Ou dans les fichiers bruts originaux pour confirmer manuellement les composés de dréplication et l’élucidation de la structure des composés connexes. Le protocole a été illustré avec succès à l’aide d’une combinaison d’exploration du génome, d’expression héterologeuse et d’approches de code guidées par la SP. Pour accéder à de nouvelles molécules spécialisées de valinomycine et analogiques.
Le flux de travail génome à molécule de la valinomycine cible est présenté ici. Le chromatogramme a prouvé que la valinomycine, la montanastatine et cinq analogues ont été produits par valinomycine, expression biosynthétique de faisceaux de gène dans un hôte heterologous. Ions de réseautage moléculaire correspondant à la valinomycine, un composé déjà connu avec les grappes génétiques biosynthétiques correspondantes annotées chez les espèces de streptomyces, CBM AI deux zéro quatre deux génomes.
Sont regroupés avec des ions liés aux analogues, d’abord décrit pour le cluster génétique biosynthétique de valinomycine. Les spectres de SP et les structures chimiques pour la valinomycine et les analogues connexes, sont montrés ici. Effectuer le séquençage du génome entier et un véritable ensemble de données de séchage est la première étape pour l’élection d’un cluster biosynthétique pour MS-guider l’exploration du génome.
L’ensemble de la procédure peut être effectuée avec les types sauvages string extrait brut, mais vous pouvez choisir de sélectionner le groupe génétique de votre intérêt et de promouvoir l’expression héterologique. Différentes méthodes sont décrites pour capturer l’ensemble du groupe génétique biosynthétique à partir d’un échantillon d’ADN. L’avantage le plus important de ce protocole est sa capacité de reproduire rapidement les profils métaboliques et de reproduire des informations génomiques avec des données sur la SP.

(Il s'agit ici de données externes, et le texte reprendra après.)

(** The 60-second window is not sliding: it starts at the first failure, so
    five failures within five seconds can go unlocked. *)
Theorem auth_fail_window_not_sliding :
  failures sec0 [(7, 0); (7, 5900); (7, 6100); (7, 6200); (7, 6300); (7, 6400)] =
  [(7, 0); (7, 0); (7, 0); (7, 0); (7, 0); (7, 0)].
Proof. vm_compute. reflexivity. Qed.

(** Thirty-two failures of other users clear a lock. *)
Theorem auth_lock_evicted :
  let evs := [(7, 1); (7, 2); (7, 3); (7, 4); (7, 5)] ++ map (fun i => (100 + i, 10 + i)) (seqZ 0 32) ++ [(7, 100)] in
  of_user 7 (failures sec0 evs) = [0; 0; 0; 0; 1; 0].
Proof. vm_compute. reflexivity. Qed.

End Security.
(* ===== verification/Heap.v ===== *)
(** * The kernel heap as its clients see it

    [Kmalloc]: an allocation is an address with the bytes found there, which are
    arbitrary; addresses in use are never handed out again.  Any heap that
    keeps the promises of [KHeapOk], together with the byte memory, is one. *)

From S2P Require Import Prelude Bytes.
From Stdlib Require Import ZArith Lia.
From stdpp Require Import base list gmap numbers.
Open Scope Z_scope.

Class Kmalloc (H : Type) := {
  kmalloc : H -> Z -> option (Z * list Z) * H;
  kfree : H -> Z -> H;
  blocks : H -> gset Z;
  kmalloc_some : forall h n a b h', kmalloc h n = (Some (a, b), h') ->
    a <> 0 /\ (a ∉ blocks h) /\ blocks h' = {[a]} ∪ blocks h /\ n <= Z.of_nat (length b) < 2 ^ 63;
  kmalloc_none : forall h n h', kmalloc h n = (None, h') -> blocks h' = blocks h;
  kfree_blocks : forall h a, blocks (kfree h a) = blocks h ∖ {[a]} }.

Module Heap.

Section Bridge.
Context {H : Type} `{!Bytes.KHeap H} `{!Bytes.KHeapOk H}.

(** A well-formed heap and the memory behind it. *)
Definition heap_mem : Type := { h : H | Bytes.hwf h } * Bytes.mem.

Definition alloc_wf (h : { h : H | Bytes.hwf h }) (n : Z) (Hn : 0 < n) : Bytes.hwf (Bytes.kmalloc (proj1_sig h) n).2 :=
  proj1 (Bytes.kmalloc_ok (proj1_sig h) n (Bytes.kmalloc (proj1_sig h) n).1 (Bytes.kmalloc (proj1_sig h) n).2 (proj2_sig h) Hn (surjective_pairing _)).

Definition hm_kmalloc (x : heap_mem) (n : Z) : option (Z * list Z) * heap_mem :=
  let '(h, m) := x in
  match decide (0 < n < 2 ^ 63) with
  | right _ => (None, x)
  | left Hn =>
      let h' := exist Bytes.hwf (Bytes.kmalloc (proj1_sig h) n).2 (alloc_wf h n (proj1 Hn)) in
      let p := (Bytes.kmalloc (proj1_sig h) n).1 in
      if p =? 0 then (None, (h', m)) else (Some (p, Bytes.read_bytes m p (Z.to_nat n)), (h', m))
  end.

Definition hm_kfree (x : heap_mem) (a : Z) : heap_mem :=
  let '(h, m) := x in
  match decide (is_Some (Bytes.live (proj1_sig h) !! a)) with
  | right _ => x
  | left Ha => (exist Bytes.hwf (Bytes.kfree (proj1_sig h) a) (proj1 (Bytes.kfree_ok (proj1_sig h) a (proj2_sig h) Ha)), m)
  end.

#[export] Instance kmalloc_of_kheap : Kmalloc heap_mem.
Proof.
  refine {| kmalloc := hm_kmalloc; kfree := hm_kfree; blocks x := dom (Bytes.live (proj1_sig x.1)) |}.
  - intros [h m] n a b h'. unfold hm_kmalloc. destruct (decide (0 < n < 2 ^ 63)) as [Hn|]; [|discriminate]. cbv zeta.
    destruct (Bytes.kmalloc_ok (proj1_sig h) n _ _ (proj2_sig h) (proj1 Hn) (surjective_pairing _)) as [_ Hcase].
    destruct (Z.eqb_spec (Bytes.kmalloc (proj1_sig h) n).1 0) as [|Hne]; [discriminate|]. intros E.
    apply pair_eq in E as [E <-]. injection E as <- <-. destruct Hcase as [[? _]|(_ & Hfree & Hlive)]; [done|].
    split; [done|]. split; [by apply not_elem_of_dom|]. split; [cbn; by rewrite Hlive, dom_insert_L|]. rewrite Bytes.length_read_bytes. lia.
  - intros [h m] n h'. unfold hm_kmalloc. destruct (decide (0 < n < 2 ^ 63)) as [Hn|]; [|intros E; by apply pair_eq in E as [_ <-]]. cbv zeta.
    destruct (Bytes.kmalloc_ok (proj1_sig h) n _ _ (proj2_sig h) (proj1 Hn) (surjective_pairing _)) as [_ Hcase].
    destruct (Z.eqb_spec (Bytes.kmalloc (proj1_sig h) n).1 0) as [Hz|Hne]; [|discriminate]. intros E. apply pair_eq in E as [_ <-].
    destruct Hcase as [[_ Hlive]|(Hnz & _)]; [cbn; by rewrite Hlive|done].
  - intros [h m] a. unfold hm_kfree. destruct (decide (is_Some (Bytes.live (proj1_sig h) !! a))) as [Ha|Ha]; cbn.
    + rewrite (proj2 (Bytes.kfree_ok (proj1_sig h) a (proj2_sig h) Ha)). apply dom_delete_L.
    + rewrite <- (elem_of_dom (D := gset Z)) in Ha. set_solver.
Defined.

End Bridge.
End Heap.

Afin d’élucider ces molécules telles que de nouvelles molécules. Et l’extraction du génome du guide de masse a d’abord été décrite dans le domaine de la génomique peptidique et de la glycogéomique par Doris Chime et ses collègues. Et après l’introduction de la métabolomique intégrée NPS et l’approche d’extraction du génome sont devenus la voie la plus polyvalente pour connecter les réseaux moléculaires avec les capacités biosynthétiques.